In this mood of war instincts are exhibited, but they seem to be in some way transformed, so that the whole has a meaning different from the parts. The mood of war is not a mere effect, a reaction to events. It is a longing—plastic and indefinite it may be—but looking toward the future. It is a craving, not for the release of definite instincts, but is rather a force or a desire which, however misguided the expression of this mood or this energy may be, is the essence of what individuals and society to-day are. We may find in this mood, upon superficial examination, mere emotions, but in a final and deeper analysis, we may suppose, its content and its meaning will be found to be specific—purposes which constitute what is deepest and most continuous in the individual and in society, but which at the same time give to this mood its generality of direction and of form.
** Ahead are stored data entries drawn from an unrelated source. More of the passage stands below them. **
Lemma sis_heard_snoc n x msg msgs p create si w w1 w2 :
  frame w w1 -> sis_heard n msgs w w1 -> station_added n x msg p create si w1 w2 ->
  sis_heard n (msgs ++ [msg]) w w2.
Proof.
  intros Hf [Ho Hon Hk Hth Hh] [? ? Hold Hkey Hnew Hoth _ _ _ _]. assert (Ht := fr_time _ _ Hf).
  assert (Hfa : forall l, (ms_addr <$> (l ++ [msg])) = (ms_addr <$> l) ++ [ms_addr msg]) by (intros; by rewrite fmap_app).
  assert (Hkey' : si_key (station_heard (current_time w1) msg si) = (ms_addr msg, n)) by exact Hkey.
  assert (Hkept : forall q key, (exists sq, si_heap w1 !! q = Some sq /\ si_key sq = key) ->
    exists sq', si_heap w2 !! q = Some sq' /\ si_key sq' = key).
  { intros q key (sq & Hq & <-). destruct (decide (q = p)) as [->|Hne]; [|exists sq; by rewrite Hoth].
    eexists. split; [exact Hnew|]. destruct create; [by destruct Hold; congruence|].
    assert (sq = si) as -> by congruence. congruence. }
  split.
  - intros q sq Hq Hn. rewrite Hoth; [apply Ho; [done|]|].
    + rewrite Hfa in Hn. set_solver.
    + intros ->. destruct create.
      * destruct Hold as [_ Hno]. rewrite (Ho p sq Hq) in Hno; [done|]. rewrite Hfa in Hn. set_solver.
      * rewrite (Ho p sq Hq) in Hold; [|rewrite Hfa in Hn; set_solver]. simplify_eq.
        unfold si_key in Hkey. injection Hkey as Ha Hnn. rewrite Hfa in Hn. set_solver.
  - intros q sq Hq. rewrite Hfa. destruct (decide (q = p)) as [->|Hne].
    + right. assert (sq = station_heard (current_time w1) msg si) as -> by congruence.
      unfold si_key in Hkey'. injection Hkey' as Ha Hnn. split; [exact Hnn|].
      change (si_sta si ∈ (ms_addr <$> msgs) ++ [ms_addr msg]). replace (si_sta si) with (ms_addr msg) by done. set_solver.
    + rewrite Hoth in Hq by done. destruct (Hon q sq Hq) as [?|[? ?]]; [by left|right]. set_solver.
  - intros q sq Hq. apply Hkept. by apply Hk.
  - intros m [Hm|Hm%list_elem_of_singleton]%elem_of_app.
    + destruct (Hth m Hm) as (q & sq & Hq & Hkq). destruct (Hkept q (ms_addr m, n)) as (sq' & ? & ?); eauto.
    + subst m. eauto.
  - rewrite Hfa. intros (Hnd & Hni & _)%list.NoDup_app m [Hm|Hm%list_elem_of_singleton]%elem_of_app.
    + destruct (Hh Hnd m Hm) as (p' & si' & Hp' & Hk'). exists p', si'. split; [|done].
      rewrite Hoth; [done|]. intros ->.
      assert (Hne : ms_addr m ≠ ms_addr msg).
      { intros E. apply (Hni (ms_addr m)); [by apply list_elem_of_fmap_2|rewrite E; set_solver]. }
      destruct create; [destruct Hold; congruence|].
      assert (si = station_heard (current_time w) m si') as -> by congruence.
      unfold si_key in *. simpl in Hkey. congruence.
    + subst m. exists p, si. by rewrite <- Ht.
Qed.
It is the war-mood, then, that must be explained, if we wish to understand the motives and causes of war. And this war mood, so it appears, is related to all the other great ecstasies—of art, religion, intoxication, love. It is, of course, then, a psychological problem, and one having many radiations and deep roots. The view that we are going to take is that in the mood of war we have to do essentially with what, relying upon previous studies of the principles of art and of the motives that are at work in society that produce the phenomena of intemperance we may call the intoxication motive. That this intoxication motive is a plastic force, a mood containing desires and impulses that may be satisfied in a variety of ways, since as a sum of desires it is no longer specific and instinctive, is the main implication of this view. It is this generic quality and compositeness of the purpose of the individual and of the spirit of society that obscures the meaning of history and often makes individual lives so enigmatical, and which also makes these purposes of individuals and nations so persistent, sometimes so terribly forceful and insatiable.
As contrasted with instincts, the motive of intoxication we say, is plastic, and its object—and this is one of its most significant characteristics—is to produce exalted states of consciousness mainly for their own sake. At least this experience of exaltation is the main or central thing sought. It is a tendency to seek exalted states, but at the same time, we should say, specific instincts gain some kind of satisfaction, although not at all necessarily by the performance of the external movements appropriate to them. They may obtain a certain vicarious satisfaction. The mood gives conduct a general direction, it provides a motive and the power, it is the source of interest and of desire, but its objects may be indefinite and variable.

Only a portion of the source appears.